START EXERCISE MATERIAL
Lemma C8_flag_is_that_of_the_last_query_witness :
  exists (obj obj' : CFluidFlamelet),
    FlameStub.ctor true = Done obj /\
    evaluate_pass obj
      ([mkQuery FlameStub.scalars_inside TD (val_vars_TD obj)]
       ++ [mkQuery FlameStub.scalars_outside SOURCES (val_vars_Sources obj)])
    = Done obj' /\
    extrapolation obj' = 1%nat.
Proof.
  assert (E : exists o, FlameStub.ctor true = Done o)
    by (vm_compute; eexists; reflexivity).
  destruct E as [obj E]. exists obj.
  assert (Et : look_up_table obj = Some FlameStub.table)
    by (vm_compute in E; inversion E; reflexivity).
  assert (Hq : Forall (answerable obj)
                 ([mkQuery FlameStub.scalars_inside TD (val_vars_TD obj)]
                  ++ [mkQuery FlameStub.scalars_outside SOURCES (val_vars_Sources obj)])).
  { vm_compute in E; inversion E; subst obj.
    repeat constructor; eexists; reflexivity. }
  destruct (@C8_flag_is_that_of_the_last_query float binary64 obj FlameStub.table
              [mkQuery FlameStub.scalars_inside TD (val_vars_TD obj)]
              (mkQuery FlameStub.scalars_outside SOURCES (val_vars_Sources obj))
              Et Hq)
    as (obj' & point & Ep & _ & Epass & Ef).
  exists obj'. split; [exact E|]. split; [exact Epass|].
  rewrite Ef.
  assert (Ep' : control_point obj FlameStub.scalars_outside = Done [2%float; 0.5%float])
    by (vm_compute in E; inversion E; reflexivity).
  cbn [q_input] in Ep. rewrite Ep' in Ep. inversion Ep; subst point.
  reflexivity.
Defined.

(** C9.  At every call of [SetTDState_T] on a fluid constructed with its
    table, whatever calls came before and whatever the arguments, the call
    returns, with Density = P_operating / (molar_weight * R_universal *
    Temperature) and Cv = Cp - R_universal / molar_weight, where
    Temperature, Cp and molar_weight are the values of the table at the
    control point and P_operating is the pressure given at construction. *)
Theorem C9_ideal_gas_closure :
  forall (A : Type) (I : Su2Double A)
         (CLookUpTable_ctor : string -> string -> string -> CLookUpTable)
         (UNIVERSAL_GAS_CONSTANT indeterminate : A) (indeterminate_flag : nat)
         (config : CConfig) (P_operating : A) (obj0 : CFluidFlamelet)
         (calls : list (A * (nat -> A)))
         (val_temperature : A) (val_scalars : nat -> A),
    CFluidFlamelet_ctor CLookUpTable_ctor indeterminate indeterminate_flag
      config P_operating true = Done obj0 ->
    exists (obj obj' : CFluidFlamelet) (table : CLookUpTable) (point : list A),
      run_calls UNIVERSAL_GAS_CONSTANT obj0 calls = Done obj /\
      SetTDState_T UNIVERSAL_GAS_CONSTANT obj val_temperature val_scalars = Done obj' /\
      look_up_table obj = Some table /\
      control_point obj (map val_scalars (seq 0 (n_scalars obj))) = Done point /\
      Temperature obj' = tab_value table "Temperature" point /\
      Cp obj' = tab_value table "Cp" point /\
      molar_weight obj' = tab_value table "MolarWeightMix" point /\
      Density obj'
      = (P_operating
         / (molar_weight obj' * UNIVERSAL_GAS_CONSTANT * Temperature obj'))%su2 /\
      Cv obj' = (Cp obj' - UNIVERSAL_GAS_CONSTANT / molar_weight obj')%su2.
Proof.
  intros A I tctor R ind indf config P obj0 calls T sc E.
  apply ctor_ready in E.
  destruct (run_calls_ready R calls E) as (obj & Er & Hr).
  destruct (SetTDState_T_ready R T sc Hr)
    as (obj' & table & point & E1 & _ & E2 & E3 & E4 & E5 & E6 & E7 & E8).
  exists obj, obj', table, point. repeat split; assumption.
Qed.

Lemma C9_ideal_gas_closure_witness :
  exists (obj0 obj' : CFluidFlamelet),
    FlameStub.ctor true = Done obj0 /\
    SetTDState_T FlameStub.R_universal obj0 0%float
      (fun i => nth i FlameStub.scalars_inside 0%float) = Done obj' /\
    Density obj'
    = (FlameStub.P_operating
       / (molar_weight obj' * FlameStub.R_universal * Temperature obj'))%float.
Proof.
  assert (E : exists o, FlameStub.ctor true = Done o)
    by (vm_compute; eexists; reflexivity).
  destruct E as [obj0 E]. exists obj0.
  destruct (@C9_ideal_gas_closure float binary64 (fun _ _ _ => FlameStub.table)
              FlameStub.R_universal nan 0%nat FlameStub.config
              FlameStub.P_operating obj0 [] 0%float
              (fun i => nth i FlameStub.scalars_inside 0%float) E)
    as (obj & obj' & table & point & Er & E1 & _ & _ & _ & _ & _ & E7 & _).
  cbn [run_calls] in Er. inversion Er; subst obj.
  exists obj'. split; [exact E|]. split; [exact E1 | exact E7].
Defined.

(** C10.  [EvaluateDataSet] reads of its input vector only the progress
    variable, the enthalpy and, with three control variables, the mixture
    fraction: two calls on the same fluid and lookup group whose inputs
    agree on these entries, with output vectors of the same size, have the
    same outcome (values, flag and fluid), whatever the user scalars are.
    And [SetTDState_T] does not depend on its temperature argument. *)
Theorem C10_user_scalars_not_read :
  (forall (A : Type) (I : Su2Double A) (obj : CFluidFlamelet)
          (input1 input2 : list A) (lookup_type : FLAMELET_LOOKUP_OPS)
          (output_refs1 output_refs2 : list A),
      nth_error input1 I_PROGVAR = nth_error input2 I_PROGVAR ->
      nth_error input1 I_ENTH = nth_error input2 I_ENTH ->
      (include_mixture_fraction obj = true ->
       nth_error input1 I_MIXFRAC = nth_error input2 I_MIXFRAC) ->
      List.length output_refs1 = List.length output_refs2 ->
      EvaluateDataSet obj input1 lookup_type output_refs1
      = EvaluateDataSet obj input2 lookup_type output_refs2)
  /\
  (forall (A : Type) (I : Su2Double A) (UNIVERSAL_GAS_CONSTANT : A)
          (obj : CFluidFlamelet) (val_temperature1 val_temperature2 : A)
          (val_scalars : nat -> A),
      SetTDState_T UNIVERSAL_GAS_CONSTANT obj val_temperature1 val_scalars
      = SetTDState_T UNIVERSAL_GAS_CONSTANT obj val_temperature2 val_scalars).
Proof.
  split.
  - intros A I obj input1 input2 ty out1 out2 Hp He Hm Hl.
    unfold EvaluateDataSet, vec_get. rewrite Hp, He, Hl.
    destruct (include_mixture_fraction obj); [rewrite (Hm eq_refl)|]; reflexivity.
  - reflexivity.
Qed.

Lemma C10_user_scalars_not_read_witness :
  exists obj : CFluidFlamelet,
    FlameStub.ctor true = Done obj /\
    EvaluateDataSet obj [0.5; 0.5; 0.1]%float SOURCES (val_vars_Sources obj)
    = EvaluateDataSet obj [0.5; 0.5; 0.9]%float SOURCES (val_vars_Sources obj).
Proof.
  assert (E : exists o, FlameStub.ctor true = Done o)
    by (vm_compute; eexists; reflexivity).
  destruct E as [obj E]. exists obj. split; [exact E|].
  apply (proj1 C10_user_scalars_not_read float binary64 obj
           [0.5; 0.5; 0.1]%float [0.5; 0.5; 0.9]%float SOURCES
           (val_vars_Sources obj) (val_vars_Sources obj));
    [reflexivity | reflexivity | | reflexivity].
  intros Hinc. vm_compute in E. inversion E; subst obj. discriminate Hinc.
Defined.

End FlameletFacts.

(** * Further properties of the data-driven fluid *)

Module DataDrivenMore.

Import DataDriven DataDrivenFacts.

Section Generic.

Context {A : Type} `{Su2Double A}.
Variable CLookUp_ANN : string -> Manifold (A := A).
Variable CLookUpTable : string -> Manifold (A := A).
Local Open Scope su2_scope.

Local Abbreviation SetTDState_rhoe := (SetTDState_rhoe CLookUp_ANN CLookUpTable).
Local Abbreviation backend := (backend CLookUp_ANN CLookUpTable).
Local Abbreviation forward := (forward CLookUp_ANN CLookUpTable).
Local Abbreviation body := (body CLookUp_ANN CLookUpTable).
Local Abbreviation loop := (loop CLookUp_ANN CLookUpTable).
Local Abbreviation solve := (solve CLookUp_ANN CLookUpTable).
Local Abbreviation run_body := (run_body CLookUp_ANN CLookUpTable).
Local Abbreviation never_within := (never_within CLookUp_ANN CLookUpTable).

Lemma same_configuration_refl (f : CDataDrivenFluid (A := A)) :
  same_configuration f f.
Proof. repeat split. Qed.

Lemma same_configuration_trans (f g h : CDataDrivenFluid (A := A)) :
  same_configuration f g -> same_configuration g h -> same_configuration f h.
Proof.
  intros (E1 & E2 & E3 & E4 & E5) (F1 & F2 & F3 & F4 & F5).
  repeat split; etransitivity; eassumption.
Qed.

Lemma SetTDState_rhoe_configuration (f : CDataDrivenFluid) (rho e : A) :
  same_configuration f (SetTDState_rhoe f rho e).
Proof. repeat split. Qed.

(** An evaluation holds the point it was made at. *)
Lemma SetTDState_rhoe_point (f : CDataDrivenFluid) (rho e : A) :
  Density (SetTDState_rhoe f rho e) = rho.
Proof. reflexivity. Qed.

Lemma SetTDState_rhoe_energy (f : CDataDrivenFluid) (rho e : A) :
  StaticEnergy (SetTDState_rhoe f rho e) = e.
Proof. reflexivity. Qed.

(** With a backend, an evaluation reads nothing but the configuration. *)
Lemma SetTDState_rhoe_history (f g : CDataDrivenFluid) (rho e : A) :
  same_configuration f g ->
  backend f <> None ->
  SetTDState_rhoe f rho e = SetTDState_rhoe g rho e.
Proof.
  destruct f, g. unfold same_configuration, DataDriven.backend; simpl.
  intros (-> & -> & -> & -> & ->) Hb.
  unfold DataDriven.SetTDState_rhoe, evaluate_manifold; simpl.
  destruct Kind_DataDriven_Method1; [reflexivity | reflexivity | now destruct Hb].
Qed.

Lemma body_history (sv : Solver) (a b : A) (s t : Newton) :
  same_locals s t ->
  backend (fluid s) <> None ->
  body sv a b s = body sv a b t.
Proof.
  intros (Hc & Hr & He & Hv & Hi) Hb.
  rewrite !body_spec. cbv zeta.
  assert (Ef : forward s = forward t).
  { unfold DataDriven.forward. rewrite <- Hr, <- He.
    apply SetTDState_rhoe_history; assumption. }
  rewrite <- Ef, <- Hr, <- He, <- Hv, <- Hi. reflexivity.
Qed.

Lemma init_same_locals (sv : Solver) (f g : CDataDrivenFluid) (a b : A) :
  same_configuration f g -> same_locals (init sv f a b) (init sv g a b).
Proof.
  intros Hc. pose proof Hc as (_ & _ & _ & Hr & He).
  destruct sv; unfold same_locals, init; cbn [fluid rho e converged Iter];
    (split; [exact Hc|]); rewrite ?Hr, ?He; repeat split.
Qed.

Lemma loop_history (sv : Solver) (f g : CDataDrivenFluid) (a b : A) :
  same_configuration f g ->
  backend f <> None ->
  loop sv f a b = loop sv g a b.
Proof.
  intros Hc Hb. rewrite !loop_unfold.
  assert (Hl : forall h, loop_cond (init sv h a b) = true)
    by (intros h; destruct sv; reflexivity).
  change iter_max with (S 999).
  rewrite !(while_step _ _ _ (Hl _)).
  rewrite (body_history sv a b (init_same_locals sv a b Hc)).
  - reflexivity.
  - destruct sv; exact Hb.
Qed.

(** The fluid at the end of a loop is configured as at its start. *)
Lemma while_configuration (sv : Solver) (a b : A) (fuel : nat) :
  forall s : Newton,
    same_configuration (fluid s) (fluid (while fuel loop_cond (body sv a b) s)).
Proof.
  induction fuel as [|fuel IH]; intros s; simpl.
  - apply same_configuration_refl.
  - destruct (loop_cond s); [|apply same_configuration_refl].
    eapply same_configuration_trans; [|apply IH].
    rewrite body_fluid. apply SetTDState_rhoe_configuration.
Qed.

Lemma solve_configuration (sv : Solver) (f : CDataDrivenFluid) (a b : A) :
  same_configuration f (solve sv f a b).
Proof.
  rewrite solve_forward. unfold DataDriven.forward.
  eapply same_configuration_trans; [|apply SetTDState_rhoe_configuration].
  rewrite loop_unfold.
  eapply same_configuration_trans; [|apply while_configuration].
  destruct sv; apply same_configuration_refl.
Qed.

(** A loop that converges at once. *)
Lemma loop_at_once (sv : Solver) (f : CDataDrivenFluid) (a b : A) :
  within_tolerance sv a b (forward (init sv f a b)) = true ->
  loop sv f a b = body sv a b (init sv f a b).
Proof.
  intros Hw. rewrite loop_unfold.
  assert (Hl : loop_cond (init sv f a b) = true) by (destruct sv; reflexivity).
  change iter_max with (S 999). rewrite (while_step _ _ _ Hl).
  apply while_stop, loop_cond_converged. rewrite body_test, Hw. reflexivity.
Qed.


(** A solver whose first guess passes the test returns the forward state
    at that guess. *)
Lemma solve_at_once (sv : Solver) (f : CDataDrivenFluid) (a b : A) :
  within_tolerance sv a b (forward (init sv f a b)) = true ->
  let s := loop sv f a b in
  Iter s = 1%nat /\
  converged s = true /\
  rho s = rho (init sv f a b) /\
  e s = e (init sv f a b) /\
  solve sv f a b = forward (init sv f a b).
Proof.
  intros Hw s. subst s.
  rewrite solve_forward, (loop_at_once sv f a b Hw).
  destruct (body_keep CLookUp_ANN CLookUpTable sv a b _ Hw) as [Er Ee].
  rewrite body_Iter, body_test, Hw, Er, Ee.
  split; [destruct sv; reflexivity|]. split; [reflexivity|].
  split; [reflexivity|]. split; [reflexivity|].
  unfold DataDriven.forward at 1. rewrite body_fluid, Er, Ee.
  unfold DataDriven.forward. apply SetTDState_rhoe_idem.
Qed.

End Generic.

(** *** Evaluations and solvers keep no history *)

(** X1.  [SetTDState_rhoe] keeps no history: on a fluid with a backend it
    reads nothing but the configuration, so two fluids configured alike,
    whatever state they hold, are left in the same state by an evaluation
    at the same density and energy; and evaluating a second time at the
    same point changes nothing, with or without a backend. *)
Theorem X1_evaluation_keeps_no_history :
  forall (A : Type) (I : Su2Double A) (ann lut : string -> Manifold)
         (f g : CDataDrivenFluid) (rho e : A),
    same_configuration f g ->
    backend ann lut f <> None ->
    SetTDState_rhoe ann lut f rho e = SetTDState_rhoe ann lut g rho e /\
    SetTDState_rhoe ann lut (SetTDState_rhoe ann lut g rho e) rho e
    = SetTDState_rhoe ann lut g rho e.
Proof.
  intros A I ann lut f g rho e Hc Hb. split.
  - apply SetTDState_rhoe_history; assumption.
  - apply SetTDState_rhoe_idem.
Qed.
END EXERCISE MATERIAL
**TASK OBJECTIVE:**
Among the lines above, which contain the word "float"? Copy every one.

**TASK OUTPUT:**
  destruct (@C8_flag_is_that_of_the_last_query float binary64 obj FlameStub.table
  assert (Ep' : control_point obj FlameStub.scalars_outside = Done [2%float; 0.5%float])
    SetTDState_T FlameStub.R_universal obj0 0%float
      (fun i => nth i FlameStub.scalars_inside 0%float) = Done obj' /\
       / (molar_weight obj' * FlameStub.R_universal * Temperature obj'))%float.
  destruct (@C9_ideal_gas_closure float binary64 (fun _ _ _ => FlameStub.table)
              FlameStub.P_operating obj0 [] 0%float
              (fun i => nth i FlameStub.scalars_inside 0%float) E)
    EvaluateDataSet obj [0.5; 0.5; 0.1]%float SOURCES (val_vars_Sources obj)
    = EvaluateDataSet obj [0.5; 0.5; 0.9]%float SOURCES (val_vars_Sources obj).
  apply (proj1 C10_user_scalars_not_read float binary64 obj
           [0.5; 0.5; 0.1]%float [0.5; 0.5; 0.9]%float SOURCES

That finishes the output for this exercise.